Selective ER-β agonists alleviate neuronal deficits in insulin-resistant estrogen-deficient rats

Abstract

Objective The present study aimed to determine the effect of estrogen receptor (ER) agonists on depression and memory impairment in insulin-resistant ovariectomized (OVX) rats. Methods Rats underwent bilateral ovariectomy, and low-dose streptozotocin (STZ) and a high-fat diet (58% fat, 25% protein, and 17% carbohydrates as a percentage of kilocalories) were administered to induce an estrogen-deficient insulin-resistant state. After 1 week of STZ administration, rats were treated with 17β-estradiol (17βE2) and selective ER-α (propylpyrazoletriol) and ER-β (diarylpropionitrile) agonists (10 μg/kg subcutaneously). Memory was evaluated using the Morris water maze and depression using the forced swim test. Results Treatment with selective ER-β agonist and 17βE2 but not with selective ER-α agonist significantly modulated the neurobehavioral deficits in insulin-resistant OVX rats.
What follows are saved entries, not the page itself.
(** Lines 76-94 of [_create]: the remote call and its validation. A
    [try] body that runs to its end yields [None] and falls through to
    the final [return False]. *)
Definition create_request (load_balancer_arn : string)
    (not_null_args : pydict) : M bool :=
  r <- try_except
         (create_response <-
            invoke CreateListener (create_listener service_client)
              (("LoadBalancerArn", PStr load_balancer_arn) :: not_null_args) ;;
          logger_debug_val "Create Response: " create_response ;;
          resource_dict <- lift (py_get create_response "Listeners" (PDict [])) ;;
          if negb (is_none resource_dict) then
            print_info ("Listener created: " ++ get_resource_name self) ;;
            set_active_resource create_response ;;
            ret (Some true)
          else ret None)
         (fun e =>
            print_error (get_resource_type self ++ " could not be created.") ;;
            print_error_exn e ;;
            ret None) ;;
  match r with
  | Some b => ret b
  | None => ret false
  end.

Definition _create : M bool :=
  print_info ("Creating " ++ get_resource_type self ++ ": "
              ++ get_resource_name self) ;;
  load_balancer_arn <- get_load_balancer_arn ;;
  match load_balancer_arn with
  | None =>
      logger_error "Load balancer ARN not available" ;;
      ret true
  | Some load_balancer_arn =>
      let not_null_args : pydict := [] in
      let not_null_args :=
        set_not_null "Protocol" (option_map PStr (protocol self)) not_null_args in
      let not_null_args :=
        set_not_null "Port" (option_map PInt (port self)) not_null_args in
      let not_null_args :=
        set_not_null "SslPolicy" (option_map PStr (ssl_policy self))
          not_null_args in
      let not_null_args :=
        set_not_null "Certificates" (option_map PList (certificates self))
          not_null_args in
      let not_null_args :=
        set_not_null "AlpnPolicy"
          (option_map (fun l => PList (map PStr l)) (alpn_policy self))
          not_null_args in
      let not_null_args :=
        set_not_null "Tags" (option_map PList (tags self)) not_null_args in
      match default_actions self with
      | Some actions =>
          create_request load_balancer_arn
            (dict_set not_null_args "DefaultActions" (PList actions))
      | None =>
          match target_group self with
          | Some tg =>
              target_group_arn <- lift (tg_get_arn tg) ;;
              match target_group_arn with
              | None =>
                  logger_error "Target group ARN not available" ;;
                  ret false
              | Some target_group_arn =>
                  create_request load_balancer_arn
                    (dict_set not_null_args "DefaultActions"
                       (PList [PDict [("Type", PStr "forward");
                                      ("TargetGroupArn",
                                       PStr target_group_arn)]]))
              end
          | None =>
              print_warning
                ("Neither target group nor default actions provided for "
                 ++ get_resource_name self) ;;
              ret true
          end
      end
  end.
These neurobehavioral parameters were further correlated with brain-derived neurotrophic factor (BDNF) levels and acetylcholinesterase (AChE) activity. Selective ER-β agonist and 17βE2 significantly modulated BDNF levels and AChE activity in insulin-resistant OVX rats. Significant increases in estradiol and uterine weight were observed in 17βE2-treated rats, but selective ER agonists did not show any effect. Conclusion ER-β agonist can be an effective strategy for the mitigation of memory loss and depression in an estrogen-deficient insulin-resistant state without all of the deleterious feminizing effects that occur with the use of 17βE2.